We have added the following statements in the conclusions section regarding this;

“The results are based on standard configurations of ocean model and data assimilation system. The two experiments utilise the same settings apart from differences in resolution. These results point to the existence of an intrinsic limit and the incapacity of a higher resolution model to improve forecasting of the mesoscale circulation.”

4. The text is in general well written, but it should be polished more (some sentences are difficult to follow; there is an "and and" typo).

The typo has been corrected

The following sentence was removed as it was not easy for the reader to see this

“Looking at 18th November 2008 it’s seen that SLA and SST from the 2.5 km system appears to agree best with the MODIS and AVHRR data”

The paragraph in the Introduction beginning with “In this study Ensemble Optimal Interpolation is used…..“ was moved into the Methods section, which was moved to be the last section as per the guidelines.

Additional amendmentsBlack text - original Blue text - changed text

“Ocean modelling simulations of the Gulf Stream at 1/64o horizontal resolution were shown to produce more realistic patterns than equivalent lower resolution simulations [Hurlburt and Hogan, 2000]”

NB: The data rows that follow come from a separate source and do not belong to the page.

Definition ingress_announcement (f : LargeIngressFinding) : FindingAnnouncementInput :=
  MkFinding (lf_finding_id f) (lf_finding_key f) (lf_host f) (lf_port f) "tcp" "" "" None None "" "" "" "" (lf_rule_id f)
    (lf_rule_set_id f) (lf_rule_set_version f) ""
    ["Finding type: " +:+ lf_type f; "Severity: " +:+ lf_severity f; "Confidence: " +:+ fixed_text 2 (lf_confidence f);
     "Malicious intent: " +:+ lf_malicious_intent f; "Process: " +:+ lf_process_name f; "Connection: CONN-" +:+ to_string (lf_connection_id f);
     "Bytes received: " +:+ to_string (lf_bytes_received f); "Bytes sent: " +:+ to_string (lf_bytes_sent f);
     "Transfer source: " +:+ lf_source f; "Transfer fidelity: " +:+ fidelity_to_string (lf_fidelity f); lf_interpretation f]
    "INSUFFICIENT_EVIDENCE" "UNVERIFIED" (lf_evidence_root f).

(** ** What the table holds *)

Fixpoint observe_all (known : Z -> bool) (ops : list (Z * TcpSnapshot)) (rows : Rows) : result Rows :=
  match ops with
  | [] => Ok rows
  | (id, sample) :: ops => let? rows := transfer_observe known id sample rows in observe_all known ops rows
  end.

(** The samples of a connection that carry both counters and name their source. *)
Definition usable (sample : TcpSnapshot) : bool :=
  has (ts_bytes_sent sample) && has (ts_bytes_received sample) && nonempty (ts_transfer_source sample).
Definition samples_of (id : Z) (ops : list (Z * TcpSnapshot)) : list TcpSnapshot :=
  map snd (passing (fun op => (op.1 =? id) && usable op.2) ops).

Definition sent (sample : TcpSnapshot) : Z := value_or (ts_bytes_sent sample) 0.
Definition received (sample : TcpSnapshot) : Z := value_or (ts_bytes_received sample) 0.
Definition peak (f : TcpSnapshot -> Z) (samples : list TcpSnapshot) : Z := fold_left Z.max (map f samples) 0.

Definition row_of (samples : list TcpSnapshot) : option TransferRow :=
  (fun s => MkTransferRow (peak ts_observed_ns samples) (peak sent samples) (peak received samples)
              (c_str (ts_transfer_source s)) (fidelity_to_string (ts_transfer_fidelity s))) <$> last samples.

Lemma peak_snoc f l s : peak f (l ++ [s]) = Z.max (peak f l) (f s).
Proof. unfold peak. by rewrite map_app, fold_left_app. Qed.

Lemma max_if a b : (if a <? b then b else a) = Z.max a b.
Proof. destruct (a <? b) eqn:E; to_prop; lia. Qed.

Lemma samples_of_snoc id ops id' s :
  samples_of id (ops ++ [(id', s)]) = samples_of id ops ++ (if (id' =? id) && usable s then [s] else []).
Proof. unfold samples_of, passing. rewrite filter_app, map_app. f_equal. cbn. destruct ((id' =? id) && usable s); done. Qed.

Lemma observe_all_app known ops ops' rows :
  observe_all known (ops ++ ops') rows = rbind (observe_all known ops rows) (observe_all known ops').
Proof.
  revert rows. induction ops as [|[id s] ops IH]; intros rows; [done|]. cbn [observe_all app].
  destruct (transfer_observe known id s rows); cbn [rbind]; [apply IH|done].
Qed.

(** The row of one sample, and the row after one more. *)
Definition plain_row (s : TcpSnapshot) : TransferRow :=
  MkTransferRow (ts_observed_ns s) (sent s) (received s) (c_str (ts_transfer_source s)) (fidelity_to_string (ts_transfer_fidelity s)).
Definition next_row (old : option TransferRow) (s : TcpSnapshot) : TransferRow :=
  match old with Some old => merge_row old (plain_row s) | None => plain_row s end.

Definition sample_ok (s : TcpSnapshot) : Prop := 0 <= ts_observed_ns s < 2 ^ 63 /\ 0 <= sent s < 2 ^ 63 /\ 0 <= received s < 2 ^ 63.

Lemma row_of_snoc l s : sample_ok s -> row_of (l ++ [s]) = Some (next_row (row_of l) s).
Proof.
  intros (Ho & Hs & Hr). unfold row_of. rewrite last_snoc, !peak_snoc. cbn [fmap option_fmap option_map]. f_equal.
  destruct (last l) as [t|] eqn:El.
  - unfold next_row, merge_row. cbn. by rewrite !max_if.
  - apply last_None in El as ->. unfold next_row, plain_row, peak. cbn. f_equal; lia.
Qed.

Lemma observe_usable known id s rows :
  sample_ok s -> known id = true ->
  transfer_observe known id s rows = Ok (if usable s then <[id := next_row (rows !! id) s]> rows else rows).
Proof.
  intros (Ho & Hs & Hr) Hk. unfold transfer_observe, usable, next_row, plain_row, nonempty, sent, received in *.
  destruct (ts_bytes_sent s) as [n|], (ts_bytes_received s) as [r|]; try done. cbn in *. case_bool_decide; [done|].
  rewrite !wrap_s_id by (done || unfold in_s; cbn in *; lia). rewrite Hk. by destruct (rows !! id).
Qed.

Lemma observe_all_rows known ops :
  Forall (fun op => sample_ok op.2) ops -> Forall (fun op => known op.1 = true) ops ->
  exists rows, observe_all known ops ∅ = Ok rows /\ forall id, rows !! id = row_of (samples_of id ops).
Proof.
  induction ops as [|[id s] ops IH] using rev_ind; intros Hc Hk; [exists ∅; split; [done|intros id; by rewrite lookup_empty]|].
  apply Forall_app in Hc as [Hc [Hs _]%Forall_cons]. apply Forall_app in Hk as [Hk [Hid _]%Forall_cons]. cbn [fst snd] in *.
  destruct (IH Hc Hk) as (rows & E & Hrows). rewrite observe_all_app, E. cbn [rbind observe_all]. rewrite observe_usable by done. cbn [rbind].
  eexists. split; [reflexivity|]. intros id'. rewrite samples_of_snoc. destruct (usable s); [|by rewrite andb_false_r, app_nil_r]. rewrite andb_true_r.
  destruct (id =? id') eqn:Ei; to_prop; [subst id'; by rewrite lookup_insert_eq, row_of_snoc, Hrows|].
  by rewrite lookup_insert_ne, app_nil_r.
Qed.

Lemma fidelity_text f : fidelity_of_text (fidelity_to_string f) = f.
Proof. by destruct f. Qed.

Lemma peak_range f l : Forall (fun s => 0 <= f s < 2 ^ 63) l -> 0 <= peak f l < 2 ^ 63.
Proof. induction l as [|s l IH] using rev_ind; intros Hl; [unfold peak; cbn; lia|]. rewrite peak_snoc. apply Forall_app in Hl as [Hl [Hs _]%Forall_cons]. specialize (IH Hl). cbn in *. lia. Qed.

(** What the table says of a connection: the peaks, under the source of the last sample. *)
Definition transfer_summary (id : Z) (samples : list TcpSnapshot) : option ConnectionTransferEvidence :=
  (fun s => MkTransferEvidence id (peak ts_observed_ns samples) (peak sent samples) (peak received samples)
              (c_str (ts_transfer_source s)) (ts_transfer_fidelity s)) <$> last samples.

Lemma samples_ok id ops : Forall (fun op => sample_ok op.2) ops -> Forall sample_ok (samples_of id ops).
Proof.
  intros Ho. unfold samples_of, passing. apply Forall_map, Forall_forall. intros op [_ Hin]%list_elem_of_filter. rewrite Forall_forall in Ho. by apply Ho.
Qed.

Lemma latest_summary id ops rows :
  Forall (fun op => sample_ok op.2) ops -> rows !! id = row_of (samples_of id ops) -> latest id rows = transfer_summary id (samples_of id ops).
Proof.
  intros Ho Hr. unfold latest, transfer_summary. rewrite Hr. unfold row_of. pose proof (samples_ok id ops Ho) as Hs.
  destruct (last (samples_of id ops)) as [s|]; [|done]. cbn. rewrite fidelity_text. do 2 f_equal.
  all: apply wrap_u_id; unfold in_u; match goal with |- context [peak ?f _] => enough (0 <= peak f (samples_of id ops) < 2 ^ 63) by lia end.
  all: apply peak_range; eapply Forall_impl; [exact Hs|]; unfold sample_ok; intuition.
Qed.

(** C23: Large downloads.  Whatever samples were observed of connections that are stored, in whatever
    order, as long as their counters and times are below 2^63: all are recorded, the evidence of a
    connection is the peak of each counter over its usable samples, with the source and fidelity of the
    last one; and an outbound connection gets a finding exactly when the minimum is not zero and the
    peak of the received bytes reaches it, and the finding names these numbers. *)
Theorem large_ingress_exact `{Sha256} known ops :
  Forall (fun op => sample_ok op.2) ops -> Forall (fun op => known op.1 = true) ops ->
  exists rows, observe_all known ops ∅ = Ok rows /\ forall id,
    latest id rows = transfer_summary id (samples_of id ops) /\
    forall c minimum, 0 <= minimum ->
      match detect_large_ingress (Some c) rows id minimum with
      | None => cs_direction c <> Outbound \/ minimum = 0 \/ samples_of id ops = [] \/ peak received (samples_of id ops) < minimum
      | Some f => cs_direction c = Outbound /\ 0 < minimum /\ samples_of id ops <> [] /\ minimum <= peak received (samples_of id ops) /\
          lf_connection_id f = id /\ lf_bytes_received f = peak received (samples_of id ops) /\ lf_bytes_sent f = peak sent (samples_of id ops)
      end.
Proof.
  intros Ho Hk. destruct (observe_all_rows known ops Ho Hk) as (rows & E & Hrows). exists rows. split; [done|]. intros id.
  pose proof (latest_summary id ops rows Ho (Hrows id)) as Hl. split; [done|]. intros c minimum Hm. unfold detect_large_ingress. rewrite Hl. unfold transfer_summary.
  destruct (minimum =? 0) eqn:E0; to_prop; [by right; left|]. case_bool_decide as Ed; cbn [negb]; [|by left].
  destruct (last (samples_of id ops)) as [s|] eqn:Es; cbn [fmap option_fmap option_map]; [|apply last_None in Es; by right; right; left].
  cbn. assert (samples_of id ops <> []) by (intros En; by rewrite En in Es).
  destruct (_ <? minimum) eqn:Em; to_prop; [by right; right; right|]. split_and!; try done. lia.
Qed.

(** ** Lines that cannot be read *)

(** Control characters that are not white space. *)
Definition control (c : ascii) : bool := (code c <? 32) && negb (isspace c).
Definition clean : string -> bool := string_all (fun c => negb (control c)).

Lemma clean_app a b : clean (a +:+ b) = clean a && clean b.
Proof. apply string_all_app. Qed.

Lemma clean_impl p s : (forall c, p c = true -> control c = false) -> string_all p s = true -> clean s = true.
Proof. intros Hp. apply string_all_impl. intros c Hc. by rewrite Hp. Qed.

Lemma isdigit_clean c : isdigit c = true -> control c = false.
Proof. unfold isdigit, control. intros H. to_prop. rewrite (proj2 (Z.ltb_ge _ _)) by lia. done. Qed.

Lemma isspace_clean c : isspace c = true -> control c = false.
Proof. unfold control. intros ->. by rewrite andb_false_r. Qed.

Lemma escaped_clean e z : simple_escape e = Some z -> control e = false.
Proof. by destruct e as [[] [] [] [] [] [] [] []]. Qed.

Lemma hex_clean h v : Json.hex_value h = Some v -> control h = false.
Proof. by destruct h as [[] [] [] [] [] [] [] []]. Qed.

Lemma high_clean c : 32 <= code c -> control c = false.
Proof. intros Hc. unfold control. by rewrite (proj2 (Z.ltb_ge _ _)). Qed.
Lemma keeps_write p t : p ∉ state_paths -> keeps I (write_stream p t).
Proof. intros Hp w Hw. split; [done|]. by apply stable_insert. Qed.

Lemma keeps_buffer p t : keeps I (buffer_stream p t).
Proof. intros w Hw. by split. Qed.

Lemma keeps_append m1 m2 p line : p ∉ state_paths -> keeps I (append_line m1 m2 p line).
Proof.
  intros Hp. unfold append_line. apply keeps_bind; [by apply keeps_open|]. intros []; [|apply keeps_raise]. apply keeps_bind; [apply keeps_buffer|].
  intros []; [|apply keeps_raise]. apply keeps_bind; [by apply keeps_write|]. intros _. apply keeps_ret.
Qed.

Lemma keeps_remove p : p ∉ state_paths -> keeps I (remove_quietly p).
Proof. intros Hp. apply keeps_catch; [|intros _; apply keeps_ret]. apply keeps_update. intros w. by apply stable_delete. Qed.

Lemma keeps_rename p q : p ∉ state_paths -> q ∉ state_paths -> keeps I (io_update (renamed p q)).
Proof.
  intros Hp Hq. apply keeps_update. intros w Hw. unfold renamed. destruct (wd_files w !! p); [|done]. apply Hst; [|done].
  intros r Hr. rewrite lookup_insert_ne, lookup_delete_ne; [done|by intros ->|by intros ->].
Qed.

Lemma keeps_rotate p : p ∉ state_paths -> p +:+ ".1" ∉ state_paths -> keeps I (rotate_if_needed p).
Proof.
  intros Hp Hq. unfold rotate_if_needed. apply keeps_bind; [auto with quiet|]. intros []; cbn [negb]; [|apply keeps_ret].
  apply keeps_bind; [auto with quiet|]. intros [size|]; [|apply keeps_ret]. destruct (size <? max_log_bytes); [apply keeps_ret|].
  apply keeps_bind; [by apply keeps_remove|]. intros _. apply keeps_catch; [by apply keeps_rename|]. intros _. apply keeps_raise.
Qed.

Lemma keeps_not_reported policy confidence : keeps I (not_reported policy confidence).
Proof. unfold not_reported. apply keeps_if; [apply keeps_ret|]. apply keeps_bind; [apply keeps_read|]. intros b. apply keeps_ret. Qed.

Lemma keeps_persist_ingress f now : keeps I (persist_ingress (findings_path database) f now).
Proof. apply keeps_append, findings_not_state. Qed.

Lemma keeps_persist_finding f now : keeps I (persist_finding (findings_path database) f now).
Proof.
  apply keeps_bind; [apply keeps_rotate; [apply findings_not_state|apply rotated_not_state]|]. intros _. apply keeps_append, findings_not_state.
Qed.
End keeping.

(** *** Saving *)

Lemma renamed_settled p w w' :
  p ∈ state_paths -> running p w -> wd_log w' = wd_log w ->
  (forall q, q ∈ state_paths -> q <> p -> wd_files w' !! q = wd_files w !! q) -> wd_files w' !! (p +:+ ".tmp") = Some (save_text (wd_cooldowns w)) ->
  settled (renamed (p +:+ ".tmp") p w').
Proof.
  intros Hp (Hs & Hm & Ht & Ho & _) El Hf Et. unfold renamed. rewrite Et. split; [cbn; by rewrite El|]. intros q Hq.
  unfold tracked, saved, file_text. cbn [set_files wd_files wd_log]. rewrite El. destruct (decide (q = p)) as [->|Hne].
  - rewrite lookup_insert_eq. unfold value_or. cbn [default from_option id]. rewrite load_saved by done. exact Ht.
  - rewrite lookup_insert_ne, lookup_delete_ne by (done || (intros E; rewrite <- E in Hq; by apply (temp_not_state p))). rewrite Hf by done. by apply (Ho q Hq).
Qed.

Lemma saves checks removes m1 m2 p m :
  p ∈ state_paths -> quiet (fun w => running p w /\ wd_cooldowns w = m) (save_cooldowns checks removes m1 m2 p m) (fun _ => settled) settled.
Proof.
  intros Hp w [Hr <-]. pose proof (temp_not_state p) as Htmp. unfold save_cooldowns.
  assert (Hne : forall q, q ∈ state_paths -> p +:+ ".tmp" <> q) by (by intros q Hq <-). set (temp := p +:+ ".tmp") in *.
  erewrite bind_done; [|reflexivity]. cbn [negb]. erewrite bind_done; [|reflexivity]. rewrite andb_false_r.
  set (w1 := set_files _ (opened true temp w)).
  assert (E1 : wd_files w1 !! temp = Some (save_text (wd_cooldowns w))).
  { unfold w1, opened, file_text. cbn [set_files wd_files]. by rewrite !lookup_insert_eq. }
  assert (E2 : forall q, q ∈ state_paths -> wd_files w1 !! q = wd_files w !! q).
  { intros q Hq. unfold w1, opened. cbn [set_files wd_files]. by rewrite !lookup_insert_ne by (by apply Hne). }
  destruct removes; (erewrite bind_done; [|reflexivity]); (split; [done|]); apply (renamed_settled p w); try done.
  - intros q Hq Hqp. cbn [set_files wd_files]. rewrite lookup_delete_ne by done. by apply E2.
  - cbn [set_files wd_files]. rewrite lookup_delete_ne; [done|]. intros E. by apply (Hne p).
  - intros q Hq _. by apply E2.
Qed.

Lemma saves_changed p (save : string -> Cooldowns -> M unit) :
  (forall m, quiet (fun w => running p w /\ wd_cooldowns w = m) (save p m) (fun _ => settled) settled) ->
  quiet (running p) (save_changed save p) (fun _ => settled) settled.
Proof.
  intros Hsave. eapply quiet_bind; [apply quiet_get|]. intros [].
  - eapply quiet_bind; [apply quiet_get|]. intros m. eapply quiet_weaken; [apply (Hsave m)|naive_solver|done|done].
  - apply quiet_ret. intros w [Hr E]. apply (unchanged_settled p). by split.
Qed.

(** *** Announcing *)

Lemma quiet_allowed policy env key (I : World -> Prop) E :
  rp_cooldown policy = cooldown -> quiet I (allowed policy env key) (fun b w => I w /\ (b = true -> allows key (ce_now env) w)) E.
Proof. intros Hc w Hw. split; [done|]. split; [done|]. unfold allows. by rewrite <- Hc. Qed.

Lemma announces policy env (I : World -> Prop) i p key f message :
  p ∈ state_paths -> stable I -> (forall w, I w -> running p w) -> word key -> in_s 64 (ce_now env) -> rp_cooldown policy = cooldown ->
  quiet (fun w => I w /\ allows key (ce_now env) w) (announce path windows env i p key f message) (fun _ w => running p w /\ wd_changed w = true) I.
Proof.
  intros Hp Hst Hrun Hw Hn Hc. eapply quiet_bind.
  - eapply quiet_weaken; [apply (keeps_submit (fun w => I w /\ allows key (ce_now env) w)); apply stable_and; [done|apply allows_stable]|done|done|by intros w []].
  - intros []; cbn [negb].
    + apply quiet_modify. intros w [Hi Ha]. split; [|done]. by apply running_record; [apply Hrun|..].
    + apply quiet_raise. by intros w [].
Qed.

Lemma delivers policy env (I S : World -> Prop) i p key persist confidence f message recorded :
  p ∈ state_paths -> stable I -> stable S -> (forall w, I w -> running p w) -> (forall w, I w -> S w) ->
  word key -> in_s 64 (ce_now env) -> rp_cooldown policy = cooldown -> (forall J, stable J -> keeps J persist) ->
  quiet (fun w => running p w /\ wd_changed w = true) recorded (fun _ => S) S ->
  quiet I (deliver path windows policy env i p key persist confidence f message recorded) (fun _ => S) S.
Proof.
  intros Hp HI HS Hrun HIS Hw Hn Hc Hpersist Hrec. eapply quiet_bind; [by apply quiet_allowed|]. intros [].
  2: { eapply quiet_weaken; [apply (keeps_count I HI)|by intros w []|auto|auto]. }
  set (J := fun w => I w /\ allows key (ce_now env) w). assert (HJ : stable J) by (apply stable_and; [done|apply allows_stable]).
  assert (HJS : forall w, J w -> S w) by (intros w []; auto).
  assert (Hlift : forall A (m : M A), keeps J m -> quiet J m (fun _ => J) S) by (intros A m Hm; eapply quiet_weaken; [exact Hm|done|done|done]).
  eapply (quiet_weaken _ _ J (fun _ => S) (fun _ => S) S S); [|intros w [? Ha]; split; [done|by apply Ha]|done|done].
  cbn [negb]. apply (quiet_bind _ _ J (fun _ => J) _ S); [apply Hlift, Hpersist, HJ|intros []].
  apply (quiet_bind _ _ J (fun _ => J) _ S); [apply Hlift, keeps_count, HJ|intros []].
  apply (quiet_bind _ _ J (fun _ => J) _ S); [apply Hlift, keeps_not_reported|intros []].
  - eapply quiet_weaken; [apply (keeps_count J HJ)|done|auto|auto].
  - eapply quiet_bind; [eapply quiet_weaken; [by apply (announces policy env I)|done|done|auto]|]. intros [].
    eapply quiet_bind; [exact Hrec|]. intros []. apply (keeps_count S HS).
Qed.

(** *** Keys *)

Lemma digest_word s : word ("sha256:" +:+ sha256_hex s).
Proof.
  split; [done|]. rewrite string_all_app. apply andb_true_iff. split; [done|].
  eapply string_all_impl; [|apply (finalize_hex_shape (sha256_digest s))]. intros c. by destruct c as [[] [] [] [] [] [] [] []].
Qed.

Lemma ingress_key connection rows id minimum f : detect_large_ingress connection rows id minimum = Some f -> word (lf_finding_key f).
Proof.
  unfold detect_large_ingress. intros E. repeat (case_match; try done). injection E as <-. apply digest_word.
Qed.

Lemma periodic_key recent id dp f : detect_periodic_outbound recent id dp = Some f -> word (po_finding_key f).
Proof.
  unfold detect_periodic_outbound. intros E. repeat (case_match; try done). injection E as <-. apply digest_word.
Qed.

Lemma connection_key store id f : finding_from_connection store id = Ok f -> word (fa_finding_key f).
Proof.
  unfold finding_from_connection. intros E. apply rbind_ok in E as (data & _ & E). destruct (ed_verdict data) as [v|]; [|done]. cbv zeta in E.
  do 3 apply rbind_ok in E as (? & _ & E). injection E as <-. apply digest_word.
Qed.

(** *** Calls *)

Inductive ReportCall :=
| ReportConnections (ids : list Z)
| ReportLargeIngress (id minimum : Z)
| ReportPeriodic (id : Z) (detector_policy : PeriodicOutboundPolicy)
| ReportRulePeriodic (set : RuleSet) (id : Z)
| ReportRuleIngress (set : RuleSet) (id : Z)
| ReportContextRules (set : RuleSet) (id : Z).

Record Call := MkCall {
  cl_call : ReportCall; cl_store : ReportStore; cl_rows : Rows; cl_mode : FleetReportingMode; cl_minimum_confidence : spec_float; cl_env : CallEnv }.

Definition run_call (c : Call) : M ReportingResult :=
  let policy := MkReportingPolicy (cl_mode c) (cl_minimum_confidence c) cooldown state_dir in
  match cl_call c with
  | ReportConnections ids => auto_report_connections path windows (cl_store c) policy (cl_env c) ids
  | ReportLargeIngress id minimum => auto_report_large_ingress database path windows (cl_store c) (cl_rows c) policy (cl_env c) id minimum
  | ReportPeriodic id dp => auto_report_periodic_behavior database path windows (cl_store c) policy (cl_env c) id dp
  | ReportRulePeriodic set id => auto_report_rule_periodic_behavior database path windows (cl_store c) policy (cl_env c) set id
  | ReportRuleIngress set id => auto_report_rule_large_ingress database path windows (cl_store c) (cl_rows c) policy (cl_env c) set id
  | ReportContextRules set id => auto_report_context_rules database path windows (cl_store c) (cl_rows c) policy (cl_env c) set id
  end.

Section call.
Context (store : ReportStore) (rows : Rows) (policy : FleetReportingPolicy) (env : CallEnv).
Context (Hc : rp_cooldown policy = cooldown) (Hd : rp_state_dir policy = state_dir) (Hn : in_s 64 (ce_now env)).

“Ocean modelling simulations of the Gulf Stream at submesoscale resolving horizontal resolution have been shown to produce more realistic patterns than equivalent lower resolution simulations [Hurlburt and Hogan, 2000; Chassignet and Xu, 2017]”

“Both systems are run with identical settings except for resolution and the scale dependent Smagorinsky horizontal mixing scheme. This aims to take care of recalibration of sub-grid scale mixing for the downscaled system, which is considered to be the most important parameterisation requiring tun- ing for a change in resolution.

“Both systems are run with identical settings except for grid resolution. The scale dependent Smagorinsky horizontal mixing scheme is used to take care of recalibration of sub-grid scale mixing for the change in resolution. “

“EnOI requires a background static ensemble of model error covariances, in this case this ensemble is derived from a

long (18 year) nature hindcast run of an eddy resolving global model.”

“We use a stationary ensemble of model error covariances derived from an 18 year nature run of an eddy resolving global model.”

The most common innovation metric is root mean square deviation (RMSD)

A common innovation metric is root mean square deviation (RMSD)

“There are days such as 23rd May 2007 and the 15th September 2007 where the SLA fields from the four systems are in

approximate agreement between systems. The predictions by the four systems on these occasions are also in

reasonable agreement with the MODIS chlorophyll-α data.”

“There are days such as 23rd May 2007 and 15th September 2007 where SLA fields from the four systems are in reasonable agreement with each other and with the MODIS chlorophyll-α data.”

“When we look at the entire reanalysis this way, however, we see that the 2.5 km agrees less of the time with the satellite

imagery compared to the 10 km systems.”

“When we look at the entire reanalysis this way, which is not shown here, we see that the 2.5 km agrees less of the time with the satellite imagery compared to the 10 km systems.”

References added to manuscript

Chassignet, E. P., and X. Xu (2017), Impact of horizontal resolution (1/12 to 1/50) on gulf stream separation, penetration, and variability, Journal of Physical Oceanography, (2017).

Huber, P. J., and E. M. Ronchetti (2009), Generalities - Ro- bust Statistics, pp. 1–21, John Wiley & Sons, Inc.

Sakov, P., and P. Sandery (2015), Comparison of EnKF and EnOI regional ocean reanalysis systems, Ocean Modelling 89, 45-60.